» **To do**: Which lines in the records below include the word "YouSearch"? Report each of them in full.
═══ Exercise data
(** Two terms looked up through a wrapper that delivers mappings, and
    through the wrapper that delivers [Document] objects. *)
Lemma hydrate_terms_covers_every_term_witness :
  (∃ definitions,
     YouSearch.hydrate_terms sample_container_str (λ _, silent_wrapper)
       (JList [JStr "ANCOVA"; JStr "ITT"]) = Ok definitions ∧
     dom definitions = {[ KStr "ANCOVA"; KStr "ITT" ]}) ∧
  YouSearch.hydrate_terms sample_container_str (λ _, document_wrapper)
    (JList [JStr "ANCOVA"; JStr "ITT"]) = Raise AttributeError.
Proof.
  split.
  - destruct (hydrate_terms_covers_every_term sample_container_str
                (λ _, silent_wrapper) ["ANCOVA"; "ITT"]) as [Hok _].
    destruct Hok as (definitions & Hrun & Hdom & _).
    + intros j name items _ [= <-] Hin. vm_compute in Hin.
      apply elem_of_cons in Hin as [?|?%elem_of_nil]; done.
    + exists definitions. split; [exact Hrun|]. rewrite Hdom. simpl.
      by rewrite (right_id_L ∅ (∪)).
  - destruct (hydrate_terms_covers_every_term sample_container_str
                (λ _, document_wrapper) ["ANCOVA"; "ITT"]) as [_ Hraise].
    apply (Hraise 0 "ANCOVA" [YouSearch.ItemObject]); [done| |done|by left].
    intros j' name' items' Hlt. lia.
Defined.

End MoreRuns.

(** ** file_reader.py: chunking *)

Section Chunking.
Import FileReader.
Context {C : Type} (isspace : C → bool).

Lemma lstrip_nil (s : list C) :
  lstrip isspace s = [] → Forall (λ c, isspace c = true) s.
Proof.
  induction s as [|c s IH]; simpl; [constructor|].
  destruct (isspace c) eqn:Hc; [|done]. intros ?. constructor; auto.
Qed.

Lemma lstrip_spaces (s : list C) :
  Forall (λ c, isspace c = true) s → lstrip isspace s = [].
Proof. induction 1 as [|c s Hc _ IH]; simpl; [done|]. by rewrite Hc. Qed.

Lemma lstrip_suffix (s : list C) : lstrip isspace s `suffix_of` s.
Proof.
  induction s as [|c s IH]; simpl; [done|].
  destruct (isspace c); [by apply suffix_cons_r|done].
Qed.

Lemma lstrip_head (s : list C) c s' :
  lstrip isspace s = c :: s' → isspace c = false.
Proof.
  induction s as [|d s IH]; simpl; [done|].
  destruct (isspace d) eqn:Hd; [done|]. by intros [= <- _].
Qed.

Lemma strip_length (s : list C) : length (strip isspace s) ≤ length s.
Proof.
  unfold strip, rstrip. rewrite length_reverse.
  etrans; [apply suffix_length, lstrip_suffix|]. rewrite length_reverse.
  apply suffix_length, lstrip_suffix.
Qed.

Lemma blank_spaces (s : list C) :
  blank isspace s = true ↔ Forall (λ c, isspace c = true) s.
Proof.
  unfold blank, strip, rstrip. split.
  - destruct (reverse _) as [|c r] eqn:Hr; [intros _|done].
    apply (f_equal reverse) in Hr. rewrite reverse_involutive in Hr.
    apply lstrip_nil in Hr. apply Forall_reverse in Hr.
    rewrite reverse_involutive in Hr.
    destruct (lstrip isspace s) as [|d s'] eqn:Hs; [by apply lstrip_nil|].
    apply lstrip_head in Hs. apply Forall_cons_1 in Hr as [Hd _]. congruence.
  - intros Hs. by rewrite (lstrip_spaces s Hs).
Qed.

Lemma filter_none {A} (P : A → Prop) `{!∀ x, Decision (P x)} (l : list A) :
  Forall (λ x, ¬ P x) l → filter P l = [].
Proof.
  induction 1 as [|x l Hx _ IH]; [done|]. by rewrite filter_cons_False.
Qed.

Lemma blank_nil : blank isspace [] = true.
Proof. done. Qed.

Lemma slice_window (text : list C) (chunk_size overlap : Z) (k : nat) :
  (0 ≤ overlap < chunk_size)%Z →
  slice text (Z.of_nat (k * Z.to_nat (chunk_size - overlap)))
    (Z.of_nat (k * Z.to_nat (chunk_size - overlap)) + chunk_size) =
  window text chunk_size overlap k.
Proof.
  intros Hov. unfold slice, window, slice_index.
  set (a := k * Z.to_nat (chunk_size - overlap)).
  rewrite !bool_decide_eq_false_2 by lia.
  destruct (decide (a ≤ length text)) as [Hle|Hgt].
  - replace (Z.to_nat (Z.of_nat a `min` Z.of_nat (length text))) with a by lia.
    destruct (decide (a + Z.to_nat chunk_size ≤ length text)).
    + f_equal. lia.
    + rewrite !take_ge; [done|rewrite length_drop; lia..].
  - rewrite !drop_ge by lia. by rewrite !take_nil.
Qed.

(** The loop, once it ends, has appended the non-blank windows from the
    current one on. *)
Lemma chunk_loop_windows fuel (text : list C) chunk_size overlap k m acc chunks :
  (0 ≤ overlap < chunk_size)%Z →
  length text ≤ m →
  chunk_loop isspace fuel text chunk_size overlap
    (Z.of_nat (k * Z.to_nat (chunk_size - overlap))) acc = Some chunks →
  chunks = acc ++ filter (λ w, blank isspace w = false)
                    (window text chunk_size overlap <$> seq k (m - k)).
Proof.
  intros Hov Hm. revert k acc.
  induction fuel as [|fuel IH]; intros k acc; cbn [chunk_loop]; [done|].
  rewrite slice_window by done.
  set (stride := Z.to_nat (chunk_size - overlap)).
  assert (1 ≤ stride) by lia.
  case_bool_decide as Hlt.
  - assert (k < m) by nia.
    replace (m - k) with (S (m - S k)) by lia.
    replace (Z.of_nat (k * stride) + chunk_size - overlap)%Z
      with (Z.of_nat (S k * stride)) by lia.
    cbn [seq fmap list_fmap]. rewrite filter_cons.
    destruct (blank isspace (window text chunk_size overlap k)) eqn:Hb.
    + rewrite decide_False by done. apply IH.
    + rewrite decide_True by done. intros Hloop%IH.
      by rewrite Hloop, <-(assoc_L (++)).
  - intros [= <-]. symmetry. rewrite <-(right_id_L [] (++) acc) at 2. f_equal.
    apply filter_none, Forall_fmap, Forall_forall.
    intros j Hj%elem_of_seq. simpl.
    unfold window. rewrite drop_ge, take_nil by nia. by rewrite blank_nil.
Qed.

Lemma chunk_loop_ends fuel (text : list C) chunk_size overlap k acc :
  (0 ≤ overlap < chunk_size)%Z →
  0 < fuel →
  length text < k * Z.to_nat (chunk_size - overlap) + fuel →
  is_Some (chunk_loop isspace fuel text chunk_size overlap
    (Z.of_nat (k * Z.to_nat (chunk_size - overlap))) acc).
Proof.
  intros Hov. revert k acc.
  induction fuel as [|fuel IH]; intros k acc Hpos Hfuel; cbn [chunk_loop].
  - lia.
  - set (stride := Z.to_nat (chunk_size - overlap)) in *.
    case_bool_decide as Hlt; [|done].
    replace (Z.of_nat (k * stride) + chunk_size - overlap)%Z
      with (Z.of_nat (S k * stride)) by lia.
    destruct (blank _ _); apply IH; lia.
Qed.

Lemma chunk_text_closed fuel (text : list C) chunk_size overlap chunks :
  (0 ≤ overlap < chunk_size)%Z →
  chunk_text isspace fuel text chunk_size overlap = Some chunks →
  chunks = filter (λ w, blank isspace w = false)
             (window (strip isspace text) chunk_size overlap <$>
              seq 0 (length (strip isspace text))).
Proof.
  intros Hov. unfold chunk_text.
  destruct (_ || _) eqn:Hblank.
  - intros [= <-].
    assert (strip isspace text = []) as ->; [|done].
    destruct text as [|c text]; [done|]. simpl in Hblank.
    unfold blank in Hblank. by destruct (strip isspace (c :: text)).
  - intros Hloop.
    apply (chunk_loop_windows _ _ _ _ 0 (length (strip isspace text)))
      in Hloop; [|done..].
    by rewrite Nat.sub_0_r in Hloop.
Qed.

Lemma window_split (text : list C) chunk_size overlap k :
  text = take (k * Z.to_nat (chunk_size - overlap)) text ++
         window text chunk_size overlap k ++
         drop (k * Z.to_nat (chunk_size - overlap) + Z.to_nat chunk_size) text.
Proof.
  unfold window. rewrite <-drop_drop.
  by rewrite (take_drop (Z.to_nat chunk_size)), take_drop.
Qed.

(** X16. With [0 <= overlap < chunk_size], [chunk_text] ends within
    [len(text) + 1] iterations and returns, in order, exactly the windows
    [text[k*stride : k*stride + chunk_size]] of the stripped text that are
    not blank, where [stride = chunk_size - overlap] and [k = 0, 1, 2, ...]
    (windows that start at or after the end are empty). *)
Theorem chunk_text_windows fuel (text : list C) chunk_size overlap :
  (0 ≤ overlap < chunk_size)%Z →
  length text < fuel →
  chunk_text isspace fuel text chunk_size overlap =
    Some (filter (λ w, blank isspace w = false)
            (window (strip isspace text) chunk_size overlap <$>
             seq 0 (length (strip isspace text)))).
Proof.
  intros Hov Hfuel.
  destruct (chunk_text isspace fuel text chunk_size overlap) as [chunks|] eqn:Hc.
  - f_equal. by eapply chunk_text_closed.
  - exfalso. unfold chunk_text in Hc. destruct (_ || _); [done|].
    pose proof (strip_length text).
    destruct (chunk_loop_ends fuel (strip isspace text) chunk_size overlap 0 [])
      as [r Hr]; [done|lia|lia|].
    change (Z.of_nat (0 * _)) with 0%Z in Hr. congruence.
Qed.

(** X17. With [0 <= overlap < chunk_size], every chunk that [chunk_text]
    returns is a contiguous piece of the stripped text, is not blank and has
    at most [chunk_size] characters; and every character of the stripped
    text that is not white space lies, at its own position, in one of the
    returned chunks: no text is lost. *)
Theorem chunk_text_loses_no_text fuel (text : list C) chunk_size overlap chunks :
  (0 ≤ overlap < chunk_size)%Z →
  chunk_text isspace fuel text chunk_size overlap = Some chunks →
  (∀ chunk, chunk ∈ chunks →
     blank isspace chunk = false ∧
     length chunk ≤ Z.to_nat chunk_size ∧
     ∃ before after, strip isspace text = before ++ chunk ++ after) ∧
  (∀ p c, strip isspace text !! p = Some c → isspace c = false →
     ∃ chunk before after,
       chunk ∈ chunks ∧
       strip isspace text = before ++ chunk ++ after ∧
       length before ≤ p < length before + length chunk).
Proof.
  intros Hov Hc. apply chunk_text_closed in Hc as ->; [|done].
  set (stripped := strip isspace text).
  set (stride := Z.to_nat (chunk_size - overlap)).
  assert (1 ≤ stride ≤ Z.to_nat chunk_size) by lia.
  split.
  - intros chunk [Hb (k & -> & _)%list_elem_of_fmap]%list_elem_of_filter.
    split; [done|]. split.
    + unfold window. rewrite length_take. lia.
    + eexists _, _. apply window_split.
  - intros p c Hp Hc.
    pose proof (lookup_lt_Some _ _ _ Hp) as Hlt.
    set (k := p / stride).
    assert (k * stride ≤ p < k * stride + stride) as Hk.
    { pose proof (Nat.div_mod_eq p stride).
      pose proof (Nat.mod_upper_bound p stride). unfold k. lia. }
    assert (window stripped chunk_size overlap k !! (p - k * stride) = Some c)
      as Hw.
    { unfold window. fold stride. rewrite lookup_take_lt by lia.
      rewrite lookup_drop. by replace (k * stride + (p - k * stride)) with p by lia. }
    exists (window stripped chunk_size overlap k), (take (k * stride) stripped),
      (drop (k * stride + Z.to_nat chunk_size) stripped).
    split; [|split].
    + apply list_elem_of_filter. split.
      * destruct (blank isspace _) eqn:Hb; [|done].
        apply blank_spaces in Hb.
        eapply Forall_lookup_1 in Hb; [|exact Hw]. simpl in Hb. congruence.
      * apply list_elem_of_fmap. exists k. split; [done|].
        apply elem_of_seq. nia.
    + apply window_split.
    + apply lookup_lt_Some in Hw. rewrite length_take. lia.
Qed.

Lemma chunk_loop_stuck fuel (text : list C) chunk_size overlap start acc :
  (chunk_size ≤ overlap)%Z → (start ≤ 0)%Z → 0 < length text →
  chunk_loop isspace fuel text chunk_size overlap start acc = None.
Proof.
  intros Hov. revert start acc.
  induction fuel as [|fuel IH]; intros start acc Hstart Hlen; cbn [chunk_loop].
  - done.
  - rewrite bool_decide_eq_true_2 by lia.
    destruct (blank _ _); apply IH; lia.
Qed.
══════
» **Exercise result**:
     YouSearch.hydrate_terms sample_container_str (λ _, silent_wrapper)
  YouSearch.hydrate_terms sample_container_str (λ _, document_wrapper)
    apply (Hraise 0 "ANCOVA" [YouSearch.ItemObject]); [done| |done|by left].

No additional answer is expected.